__RECORDS SHOWN__.
"""
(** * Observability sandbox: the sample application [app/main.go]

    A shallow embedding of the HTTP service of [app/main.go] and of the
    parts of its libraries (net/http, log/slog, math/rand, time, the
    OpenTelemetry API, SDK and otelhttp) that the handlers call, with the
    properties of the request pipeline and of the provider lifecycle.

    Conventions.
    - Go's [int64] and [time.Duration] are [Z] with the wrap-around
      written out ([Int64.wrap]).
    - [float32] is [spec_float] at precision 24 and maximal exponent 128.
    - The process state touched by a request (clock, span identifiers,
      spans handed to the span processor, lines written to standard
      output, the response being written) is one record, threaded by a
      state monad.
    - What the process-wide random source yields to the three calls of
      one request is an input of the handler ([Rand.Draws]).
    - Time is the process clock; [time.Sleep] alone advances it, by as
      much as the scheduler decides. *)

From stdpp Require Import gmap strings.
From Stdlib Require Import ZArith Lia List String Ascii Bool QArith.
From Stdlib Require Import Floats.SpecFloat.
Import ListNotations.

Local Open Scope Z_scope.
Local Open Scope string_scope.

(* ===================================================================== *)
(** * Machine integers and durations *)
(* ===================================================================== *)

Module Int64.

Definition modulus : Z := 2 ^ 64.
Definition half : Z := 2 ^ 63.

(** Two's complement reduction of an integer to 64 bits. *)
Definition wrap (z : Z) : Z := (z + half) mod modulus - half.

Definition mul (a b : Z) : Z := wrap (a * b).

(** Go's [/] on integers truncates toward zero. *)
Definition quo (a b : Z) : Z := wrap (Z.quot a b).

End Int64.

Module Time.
"""
"""
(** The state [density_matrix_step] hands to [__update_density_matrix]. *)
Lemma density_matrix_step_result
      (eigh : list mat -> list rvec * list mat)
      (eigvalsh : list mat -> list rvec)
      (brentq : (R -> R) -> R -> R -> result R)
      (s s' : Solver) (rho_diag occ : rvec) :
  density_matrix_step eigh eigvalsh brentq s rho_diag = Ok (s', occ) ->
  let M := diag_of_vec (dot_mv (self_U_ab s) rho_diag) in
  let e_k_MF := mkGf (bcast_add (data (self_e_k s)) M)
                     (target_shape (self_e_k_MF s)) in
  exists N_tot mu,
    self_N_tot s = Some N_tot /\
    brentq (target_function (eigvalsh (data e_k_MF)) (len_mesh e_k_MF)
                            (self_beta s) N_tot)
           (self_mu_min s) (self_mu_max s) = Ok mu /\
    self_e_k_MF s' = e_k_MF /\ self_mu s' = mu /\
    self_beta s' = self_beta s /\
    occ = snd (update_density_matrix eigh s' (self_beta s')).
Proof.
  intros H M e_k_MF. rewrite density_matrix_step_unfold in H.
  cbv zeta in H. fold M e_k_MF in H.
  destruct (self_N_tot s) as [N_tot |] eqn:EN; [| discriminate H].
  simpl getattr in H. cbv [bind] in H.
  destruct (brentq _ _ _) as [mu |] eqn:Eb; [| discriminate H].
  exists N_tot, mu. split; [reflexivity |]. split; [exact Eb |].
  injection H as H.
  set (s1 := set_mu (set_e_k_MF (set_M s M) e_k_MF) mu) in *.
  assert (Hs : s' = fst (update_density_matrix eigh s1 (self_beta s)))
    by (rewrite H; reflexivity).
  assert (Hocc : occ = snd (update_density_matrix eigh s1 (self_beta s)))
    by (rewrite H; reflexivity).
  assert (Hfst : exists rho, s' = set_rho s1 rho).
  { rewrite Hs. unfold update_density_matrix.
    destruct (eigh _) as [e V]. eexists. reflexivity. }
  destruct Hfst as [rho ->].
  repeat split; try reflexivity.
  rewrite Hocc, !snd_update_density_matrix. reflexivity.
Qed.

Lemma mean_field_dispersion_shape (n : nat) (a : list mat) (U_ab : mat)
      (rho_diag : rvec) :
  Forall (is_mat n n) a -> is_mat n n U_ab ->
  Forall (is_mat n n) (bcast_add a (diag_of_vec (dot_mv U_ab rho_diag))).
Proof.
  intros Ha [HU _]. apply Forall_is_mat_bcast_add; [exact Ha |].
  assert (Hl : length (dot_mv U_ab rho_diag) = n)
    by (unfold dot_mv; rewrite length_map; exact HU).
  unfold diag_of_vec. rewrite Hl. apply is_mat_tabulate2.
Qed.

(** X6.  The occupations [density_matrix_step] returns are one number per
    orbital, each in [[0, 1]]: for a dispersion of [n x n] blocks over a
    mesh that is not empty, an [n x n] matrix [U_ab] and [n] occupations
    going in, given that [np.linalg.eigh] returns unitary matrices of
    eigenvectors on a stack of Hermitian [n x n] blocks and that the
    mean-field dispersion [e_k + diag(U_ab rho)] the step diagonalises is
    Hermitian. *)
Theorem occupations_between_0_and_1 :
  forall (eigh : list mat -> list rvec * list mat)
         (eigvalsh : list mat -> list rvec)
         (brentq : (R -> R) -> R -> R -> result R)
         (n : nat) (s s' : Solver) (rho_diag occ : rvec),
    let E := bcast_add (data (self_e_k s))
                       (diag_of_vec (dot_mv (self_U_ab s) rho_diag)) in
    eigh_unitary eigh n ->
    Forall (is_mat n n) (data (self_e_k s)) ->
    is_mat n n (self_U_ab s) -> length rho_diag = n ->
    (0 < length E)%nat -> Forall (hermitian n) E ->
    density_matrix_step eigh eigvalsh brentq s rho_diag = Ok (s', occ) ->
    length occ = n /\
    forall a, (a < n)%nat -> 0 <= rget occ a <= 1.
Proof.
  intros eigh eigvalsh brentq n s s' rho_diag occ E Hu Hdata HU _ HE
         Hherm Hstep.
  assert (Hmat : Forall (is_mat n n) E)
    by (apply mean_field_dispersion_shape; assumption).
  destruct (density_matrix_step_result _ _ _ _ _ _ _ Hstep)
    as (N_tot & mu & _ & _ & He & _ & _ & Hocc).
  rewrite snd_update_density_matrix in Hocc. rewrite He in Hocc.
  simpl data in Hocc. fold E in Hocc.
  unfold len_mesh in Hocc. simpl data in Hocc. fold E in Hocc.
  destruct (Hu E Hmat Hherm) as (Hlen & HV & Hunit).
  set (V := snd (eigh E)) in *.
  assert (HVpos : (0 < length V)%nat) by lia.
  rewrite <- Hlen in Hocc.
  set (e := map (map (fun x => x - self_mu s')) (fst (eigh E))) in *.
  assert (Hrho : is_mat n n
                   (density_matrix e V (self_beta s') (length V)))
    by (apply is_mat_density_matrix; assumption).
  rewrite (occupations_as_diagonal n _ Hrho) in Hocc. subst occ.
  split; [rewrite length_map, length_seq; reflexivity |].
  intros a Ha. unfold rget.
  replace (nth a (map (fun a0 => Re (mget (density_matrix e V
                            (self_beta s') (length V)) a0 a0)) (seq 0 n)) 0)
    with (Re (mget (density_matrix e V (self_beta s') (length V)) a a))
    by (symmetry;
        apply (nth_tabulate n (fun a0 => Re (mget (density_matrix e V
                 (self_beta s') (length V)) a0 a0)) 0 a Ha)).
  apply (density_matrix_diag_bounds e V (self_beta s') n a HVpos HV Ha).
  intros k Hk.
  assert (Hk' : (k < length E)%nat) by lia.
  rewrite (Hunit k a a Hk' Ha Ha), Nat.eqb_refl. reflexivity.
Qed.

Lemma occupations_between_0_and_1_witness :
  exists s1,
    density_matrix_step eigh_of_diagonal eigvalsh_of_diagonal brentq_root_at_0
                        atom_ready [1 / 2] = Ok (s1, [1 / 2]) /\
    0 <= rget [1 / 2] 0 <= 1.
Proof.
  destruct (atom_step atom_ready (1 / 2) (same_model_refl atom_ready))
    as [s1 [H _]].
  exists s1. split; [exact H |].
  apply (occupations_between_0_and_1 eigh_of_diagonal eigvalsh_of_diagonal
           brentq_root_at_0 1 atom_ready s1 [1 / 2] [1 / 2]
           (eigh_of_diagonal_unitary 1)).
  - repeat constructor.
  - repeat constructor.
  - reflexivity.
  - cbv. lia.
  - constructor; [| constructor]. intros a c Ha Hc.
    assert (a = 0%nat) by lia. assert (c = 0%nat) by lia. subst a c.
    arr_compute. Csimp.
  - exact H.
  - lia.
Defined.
"""
__WHAT THE TASK REQUIRES__. Where the line holding "(** * Observability" appears in the listing above, start reproducing exactly, and end with the line holding "state monad.".

__WRITTEN ANSWER__.
(** * Observability sandbox: the sample application [app/main.go]

    A shallow embedding of the HTTP service of [app/main.go] and of the
    parts of its libraries (net/http, log/slog, math/rand, time, the
    OpenTelemetry API, SDK and otelhttp) that the handlers call, with the
    properties of the request pipeline and of the provider lifecycle.

    Conventions.
    - Go's [int64] and [time.Duration] are [Z] with the wrap-around
      written out ([Int64.wrap]).
    - [float32] is [spec_float] at precision 24 and maximal exponent 128.
    - The process state touched by a request (clock, span identifiers,
      spans handed to the span processor, lines written to standard
      output, the response being written) is one record, threaded by a
      state monad.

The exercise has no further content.